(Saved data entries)
* * * * *

(** The refusals of a compile's input, before any stage is compiled. *)
Definition check_input (spec : Spec) (in_ : CompileInput) : option Refusal :=
  refuse_if (negb (is_set (ci_StageSelection in_)) && existsb (fun stage => nonempty (sg_On stage)) (sp_Stages spec))
    CodeStageInvalid (go "selection")
  ?> refuse_if (negb (NeedsSelector spec) && negb (size (ci_PackagePolicies in_) =? 0)%nat) CodeSelectInvalid (go "selection")
  ?> first_refusal (fun key => refuse_if (negb (memS key (package_step_keys spec))) CodeSelectInvalid (go "selection/" ++ key))
       (sortedMapKeys (ci_PackagePolicies in_))
  ?> refuse_if (NeedsBucketSelection spec && negb (is_set (ci_BucketSelection in_))) CodeSelectMissing (go "selection")
  ?> match ci_BucketSelection in_ with
     | None => None
     | Some names =>
         refuse_if (negb (chosen_ok (fun name => match sp_Select spec with Some sel => is_set (se_Buckets sel !! name) | None => false end) [] names))
           CodeSelectMissing (go "selection")
     end
  ?> match ci_StageSelection in_ with
     | None => None
     | Some names => refuse_if (negb (chosen_ok (fun name => memS name (sg_Name <$> sp_Stages spec)) [] names)) CodeStageInvalid (go "selection")
     end.

Section Compile.
Context `{GoURL}.

Definition Compile (spec : option Spec) (in_ : CompileInput) : result Refusal Plan :=
  match spec, Validate spec with
  | _, Some r => Err r
  | None, None => Err (mkRefusal CodeNotDeclared [])
  | Some spec, None =>
      match check_input spec in_ with
      | Some r => Err r
      | None =>
          let trees := match sp_Select spec with Some sel => omap dbGatedTree (se_DBGated sel) | None => [] end in
          let buckets := default [] (ci_BucketSelection in_) in
          match compile_stages spec in_ trees buckets (ci_StageSelection in_) [] (sp_Stages spec) with
          | Err r => Err r
          | Ok stages =>
              let plan := mkPlan (sp_Workflow spec) (ci_Mode in_) (ci_Event in_) stages in
              match producers_planned [] (Steps plan) with
              | Some r => Err r
              | None => Ok plan
              end
          end
      end
  end.
End Compile.
(** * forgeloop_cli: step tracker, GitHub token lookup and rate-limit diagnostics

    A shallow embedding of [src/forgeloop_cli/__init__.py]:
    the [StepTracker] class, [_github_token], [_github_auth_headers],
    [_parse_rate_limit_headers] and [_format_rate_limit_error], together
    with the few pieces of the Python runtime they rely on ([str.strip],
    [int], truthiness, [httpx.Headers], [datetime]).

    Conventions.
    - A Python [str] is a [string] holding its UTF-8 encoding; [chars]
      recovers the sequence of characters.
    - A Python call either returns or raises: [result].
    - A dict is a [gmap] keyed by [string]. *)

From Stdlib Require Import ZArith Ascii String List Lia.
From stdpp Require Import base option list gmap strings pretty.

Local Open Scope Z_scope.

(** ** Python runtime *)

Module Py.

(** Exceptions that the modelled code can meet.  [KeyboardInterrupt],
    [SystemExit] and [GeneratorExit] derive from [BaseException] only;
    everything else derives from [Exception]. *)
Inductive exn : Type :=
| ValueError
| TypeError
| OverflowError
| OSError
| AttributeError
| OtherException (name : string)
| KeyboardInterrupt
| SystemExit
| GeneratorExit.

(** [isinstance(e, Exception)] *)
Definition is_Exception (e : exn) : bool :=
  match e with
  | KeyboardInterrupt | SystemExit | GeneratorExit => false
  | _ => true
  end.

Inductive result (A : Type) : Type :=
| Return (a : A)
| Raise (e : exn).
Arguments Return {A} a.
Arguments Raise {A} e.

(** Truthiness of a [str] and of an optional value ([None] is falsy). *)
Definition truthy (s : string) : bool :=
  match s with EmptyString => false | _ => true end.

Definition truthy_opt (o : option string) : bool :=
  match o with Some s => truthy s | None => false end.

(** [a or b] on values of type [str | None]. *)
Definition or_ (a b : option string) : option string :=
  if truthy_opt a then a else b.

(** *** Characters of a UTF-8 encoded [str] *)

Definition byte (c : ascii) : N := N_of_ascii c.

(** A continuation byte has the form [10xxxxxx]. *)
Definition is_continuation (c : ascii) : bool :=
  ((128 <=? byte c) && (byte c <? 192))%N.

Definition starts_with_continuation (s : string) : bool :=
  match s with
  | String c _ => is_continuation c
  | EmptyString => false
  end.

(** Split an encoded string into characters: each lead byte is grouped
    with the continuation bytes that follow it. *)
Fixpoint chars (s : string) : list string :=
  match s with
  | EmptyString => []
  | String c r =>
      match chars r with
      | x :: xs =>
          if starts_with_continuation x
          then String c x :: xs
          else String c EmptyString :: x :: xs
      | [] => [String c EmptyString]
      end
  end.

Fixpoint join_chars (l : list string) : string :=
  match l with
  | [] => EmptyString
  | x :: xs => x +:+ join_chars xs
  end.

(** The code point of a character (UTF-8 decoding of one character);
    [no_code_point] for a byte group that is not a character. *)
Definition no_code_point : N := 1114112.

Definition code_point (x : string) : N :=
  match map byte (list_ascii_of_string x) with
  | [a] => if (a <? 128)%N then a else no_code_point
  | [a; b] =>
      if ((192 <=? a) && (a <? 224))%N
      then ((a - 192) * 64 + (b - 128))%N else no_code_point
  | [a; b; c] =>
      if ((224 <=? a) && (a <? 240))%N
      then ((a - 224) * 4096 + (b - 128) * 64 + (c - 128))%N
      else no_code_point
  | [a; b; c; d] =>
      if ((240 <=? a) && (a <? 248))%N
      then ((a - 240) * 262144 + (b - 128) * 4096 + (c - 128) * 64
            + (d - 128))%N
      else no_code_point
  | _ => no_code_point
  end.
(** ** Reading the input *)

(** [input.email], [input.password]: reading a property of [undefined]
    or [null] throws; any other value that is not a user object has no
    such property. *)
Definition read (which : User -> field) (input : value)
    : M value World field :=
  match input with
  | VUser u => ret (which u)
  | VUndefined | VNull => throw type_error
  | _ => ret Absent
  end.

(** [s.includes(sub)] *)
Definition includes (s sub : string) : bool :=
  match String.index 0 sub s with
  | Some _ => true
  | None => false
  end.

(** [email?.includes('@')] as a condition: [undefined] is falsy. *)
Definition email_has_at (email : field) : bool :=
  match email with
  | Str s => includes s "@"
  | _ => false
  end.

(** [password?.length < 8]: [undefined < 8] is false. *)
Definition password_too_short (password : field) : bool :=
  match password with
  | Str s => String.length s <? 8
  | _ => false
  end.

(** The conversion of a template literal. *)
Definition to_string (f : field) : string :=
  match f with
  | Absent => "undefined"
  | Null => "null"
  | Str s => s
  end.

(** The condition of [foundUser ? ... : ...]. *)
Definition truthy (v : value) : bool :=
  match v with
  | VUndefined | VNull => false
  | VBool b => b
  | VString s => negb (String.eqb s "")
  | VUser _ | VTypeError => true
  end.

(** ** The steps (test file, lines 20-48) *)

Definition validateRegistration : Fn value World :=
  fun input =>
    email <- read email input ;;
    password <- read password input ;;
    if negb (email_has_at email)
    then ret (Failure (VString "Invalid email format."))
    else if password_too_short password
    then ret (Failure (VString "Password must be at least 8 characters long."))
    else ret (Success input).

* * * * *

**Task directions**.
An exact transcription of all the records is required.

**Result for this exercise**.
(** The refusals of a compile's input, before any stage is compiled. *)
Definition check_input (spec : Spec) (in_ : CompileInput) : option Refusal :=
  refuse_if (negb (is_set (ci_StageSelection in_)) && existsb (fun stage => nonempty (sg_On stage)) (sp_Stages spec))
    CodeStageInvalid (go "selection")
  ?> refuse_if (negb (NeedsSelector spec) && negb (size (ci_PackagePolicies in_) =? 0)%nat) CodeSelectInvalid (go "selection")
  ?> first_refusal (fun key => refuse_if (negb (memS key (package_step_keys spec))) CodeSelectInvalid (go "selection/" ++ key))
       (sortedMapKeys (ci_PackagePolicies in_))
  ?> refuse_if (NeedsBucketSelection spec && negb (is_set (ci_BucketSelection in_))) CodeSelectMissing (go "selection")
  ?> match ci_BucketSelection in_ with
     | None => None
     | Some names =>
         refuse_if (negb (chosen_ok (fun name => match sp_Select spec with Some sel => is_set (se_Buckets sel !! name) | None => false end) [] names))
           CodeSelectMissing (go "selection")
     end
  ?> match ci_StageSelection in_ with
     | None => None
     | Some names => refuse_if (negb (chosen_ok (fun name => memS name (sg_Name <$> sp_Stages spec)) [] names)) CodeStageInvalid (go "selection")
     end.

Section Compile.
Context `{GoURL}.

Definition Compile (spec : option Spec) (in_ : CompileInput) : result Refusal Plan :=
  match spec, Validate spec with
  | _, Some r => Err r
  | None, None => Err (mkRefusal CodeNotDeclared [])
  | Some spec, None =>
      match check_input spec in_ with
      | Some r => Err r
      | None =>
          let trees := match sp_Select spec with Some sel => omap dbGatedTree (se_DBGated sel) | None => [] end in
          let buckets := default [] (ci_BucketSelection in_) in
          match compile_stages spec in_ trees buckets (ci_StageSelection in_) [] (sp_Stages spec) with
          | Err r => Err r
          | Ok stages =>
              let plan := mkPlan (sp_Workflow spec) (ci_Mode in_) (ci_Event in_) stages in
              match producers_planned [] (Steps plan) with
              | Some r => Err r
              | None => Ok plan
              end
          end
      end
  end.
End Compile.
(** * forgeloop_cli: step tracker, GitHub token lookup and rate-limit diagnostics

    A shallow embedding of [src/forgeloop_cli/__init__.py]:
    the [StepTracker] class, [_github_token], [_github_auth_headers],
    [_parse_rate_limit_headers] and [_format_rate_limit_error], together
    with the few pieces of the Python runtime they rely on ([str.strip],
    [int], truthiness, [httpx.Headers], [datetime]).

    Conventions.
    - A Python [str] is a [string] holding its UTF-8 encoding; [chars]
      recovers the sequence of characters.
    - A Python call either returns or raises: [result].
    - A dict is a [gmap] keyed by [string]. *)

From Stdlib Require Import ZArith Ascii String List Lia.
From stdpp Require Import base option list gmap strings pretty.

Local Open Scope Z_scope.

(** ** Python runtime *)

Module Py.

(** Exceptions that the modelled code can meet.  [KeyboardInterrupt],
    [SystemExit] and [GeneratorExit] derive from [BaseException] only;
    everything else derives from [Exception]. *)
Inductive exn : Type :=
| ValueError
| TypeError
| OverflowError
| OSError
| AttributeError
| OtherException (name : string)
| KeyboardInterrupt
| SystemExit
| GeneratorExit.

(** [isinstance(e, Exception)] *)
Definition is_Exception (e : exn) : bool :=
  match e with
  | KeyboardInterrupt | SystemExit | GeneratorExit => false
  | _ => true
  end.

Inductive result (A : Type) : Type :=
| Return (a : A)
| Raise (e : exn).
Arguments Return {A} a.
Arguments Raise {A} e.

(** Truthiness of a [str] and of an optional value ([None] is falsy). *)
Definition truthy (s : string) : bool :=
  match s with EmptyString => false | _ => true end.

Definition truthy_opt (o : option string) : bool :=
  match o with Some s => truthy s | None => false end.

(** [a or b] on values of type [str | None]. *)
Definition or_ (a b : option string) : option string :=
  if truthy_opt a then a else b.

(** *** Characters of a UTF-8 encoded [str] *)

Definition byte (c : ascii) : N := N_of_ascii c.

(** A continuation byte has the form [10xxxxxx]. *)
Definition is_continuation (c : ascii) : bool :=
  ((128 <=? byte c) && (byte c <? 192))%N.

Definition starts_with_continuation (s : string) : bool :=
  match s with
  | String c _ => is_continuation c
  | EmptyString => false
  end.

(** Split an encoded string into characters: each lead byte is grouped
    with the continuation bytes that follow it. *)
Fixpoint chars (s : string) : list string :=
  match s with
  | EmptyString => []
  | String c r =>
      match chars r with
      | x :: xs =>
          if starts_with_continuation x
          then String c x :: xs
          else String c EmptyString :: x :: xs
      | [] => [String c EmptyString]
      end
  end.

Fixpoint join_chars (l : list string) : string :=
  match l with
  | [] => EmptyString
  | x :: xs => x +:+ join_chars xs
  end.

(** The code point of a character (UTF-8 decoding of one character);
    [no_code_point] for a byte group that is not a character. *)
Definition no_code_point : N := 1114112.

Definition code_point (x : string) : N :=
  match map byte (list_ascii_of_string x) with
  | [a] => if (a <? 128)%N then a else no_code_point
  | [a; b] =>
      if ((192 <=? a) && (a <? 224))%N
      then ((a - 192) * 64 + (b - 128))%N else no_code_point
  | [a; b; c] =>
      if ((224 <=? a) && (a <? 240))%N
      then ((a - 224) * 4096 + (b - 128) * 64 + (c - 128))%N
      else no_code_point
  | [a; b; c; d] =>
      if ((240 <=? a) && (a <? 248))%N
      then ((a - 240) * 262144 + (b - 128) * 4096 + (c - 128) * 64
            + (d - 128))%N
      else no_code_point
  | _ => no_code_point
  end.
(** ** Reading the input *)

(** [input.email], [input.password]: reading a property of [undefined]
    or [null] throws; any other value that is not a user object has no
    such property. *)
Definition read (which : User -> field) (input : value)
    : M value World field :=
  match input with
  | VUser u => ret (which u)
  | VUndefined | VNull => throw type_error
  | _ => ret Absent
  end.

(** [s.includes(sub)] *)
Definition includes (s sub : string) : bool :=
  match String.index 0 sub s with
  | Some _ => true
  | None => false
  end.

(** [email?.includes('@')] as a condition: [undefined] is falsy. *)
Definition email_has_at (email : field) : bool :=
  match email with
  | Str s => includes s "@"
  | _ => false
  end.

(** [password?.length < 8]: [undefined < 8] is false. *)
Definition password_too_short (password : field) : bool :=
  match password with
  | Str s => String.length s <? 8
  | _ => false
  end.

(** The conversion of a template literal. *)
Definition to_string (f : field) : string :=
  match f with
  | Absent => "undefined"
  | Null => "null"
  | Str s => s
  end.

(** The condition of [foundUser ? ... : ...]. *)
Definition truthy (v : value) : bool :=
  match v with
  | VUndefined | VNull => false
  | VBool b => b
  | VString s => negb (String.eqb s "")
  | VUser _ | VTypeError => true
  end.

(** ** The steps (test file, lines 20-48) *)

Definition validateRegistration : Fn value World :=
  fun input =>
    email <- read email input ;;
    password <- read password input ;;
    if negb (email_has_at email)
    then ret (Failure (VString "Invalid email format."))
    else if password_too_short password
    then ret (Failure (VString "Password must be at least 8 characters long."))
    else ret (Success input).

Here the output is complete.